Recado aos movimentos separatistas
Além de exigir mais participação na economia mundial, a Escócia pós-referendo também manda um recado àqueles que acompanham a ascensão de movimentos separatistas na Europa e fora dela. Especulava-se que, se a independência ganhasse, ventos separatistas poderiam assolar com mais força o velho continente. Embora a permanência tenha aliviado um pouco as tensões, o número de votos “sim” foi bastante representativo. Mais de 1,6 milhão de escoceses queriam o divórcio. Uma separação amigável e democrática, é verdade, mas ainda assim, cisão.
“Há muitos movimentos separatistas na Europa, povoados inteiros que querem se desvencilhar dos Estados aos quais estão ligados. A Escócia é só um deles.
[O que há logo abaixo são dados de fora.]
(** * AstroSonar: the sweep clock, the crossing detector and the dispatcher

    A shallow embedding of [src/AstroSonar.jsx].

    Modelling conventions.
    - A JavaScript Number is a rational ([Q]).  The component's functions are
      first given with [+], [-], [*], [/] and [%] taken without rounding;
      equality of angles is [Qeq] ([==]), the equality of rationals as
      numbers.  Where a statement depends on the rounding of doubles,
      [binary64] rounds a rational to the nearest double (ties to even), and
      [wrapDeg64] and [frame_angle64] are the code's arithmetic with every
      operation rounded.  [NaN], the infinities, subnormals and overflow are
      outside the model.
    - [useState] cells and [useRef] cells are fields of one [State] record.
      An event handler or a frame callback runs in one piece on it.  The
      values a handler closes over are the constants of the render it was
      created in.  In [step] and [run] that render is the current one: the
      constants are the [hooks] of the state the handler starts from, and a
      [set...] call inside the handler does not change them, which matters
      where [reset] calls [buildGraph].  In [step_in] and [run_in] every
      event names the render whose closure handles it, which may be behind
      the state cells.
    - A property access [obj[k]] on a plain object finds an own property or
      a member inherited from [Object.prototype] ([js_get]); the functions
      ending in [_js] tell a call that returns from one that throws.
    - The Tone.js engine is an external collaborator: which effect classes it
      offers is a parameter ([ToneCaps]), the audio clock reading [Tone.now()]
      is an input of the event, and the notes handed to it are appended to the
      [scheduled] log. *)

From Stdlib Require Import QArith Qround Qabs Qminmax Qpower Qreduction Lia Lqa.
From stdpp Require Import gmap strings list.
Na França, na Espanha e na Ucrânia eles vieram à tona com força, mais recentemente”, lembra Coutinho. Ele lembra que a globalização propõe um entrelaçamento e uma circulação cada vez maior entre os Estados, os mercados, as comunicações. Por um lado, há uma integração entre as nações. Mas, de outra forma, estimula o local, identidades regionais, o florescimento desses movimentos separatistas, aparentemente contraditórios em relação à onda de integração internacional, principalmente após a Guerra Fria. No entanto, na opinião de Coutinho, os escoceses não queriam mesmo a separação, mas sim a autonomia decisória e mais recursos financeiros. Daí por que não chega a ser um grande impulso e uma grande inspiração para os separatistas. Aliás, nesse sentido, ele completa, os escoceses deram uma aula de democracia e civilidade.
O professor e pesquisador avalia que a Escócia soube, como poucos países, jogar o jogo da democracia internacional, com as regras propostas pelos players mundiais e, assim, conduzir o processo sem maiores sobressaltos. Cabe destacar que foi um período efervescente, com campanha forte de parte a parte, gente nas ruas, pesquisas que num momento indicavam a vitória do sim, noutro a vitória do não. O comparecimento em massa da população e a disputa voto a voto ajudaram a temperar ainda mais a história. Em tempos de conflitos violentos na Crimeia, por exemplo, Coutinho diz que a situação escocesa representa um ganho para todos. “Ganham a Escócia, a Inglaterra, o Reino Unido, a União Europeia, ganha o ocidente, ganha a democracia”, comemora.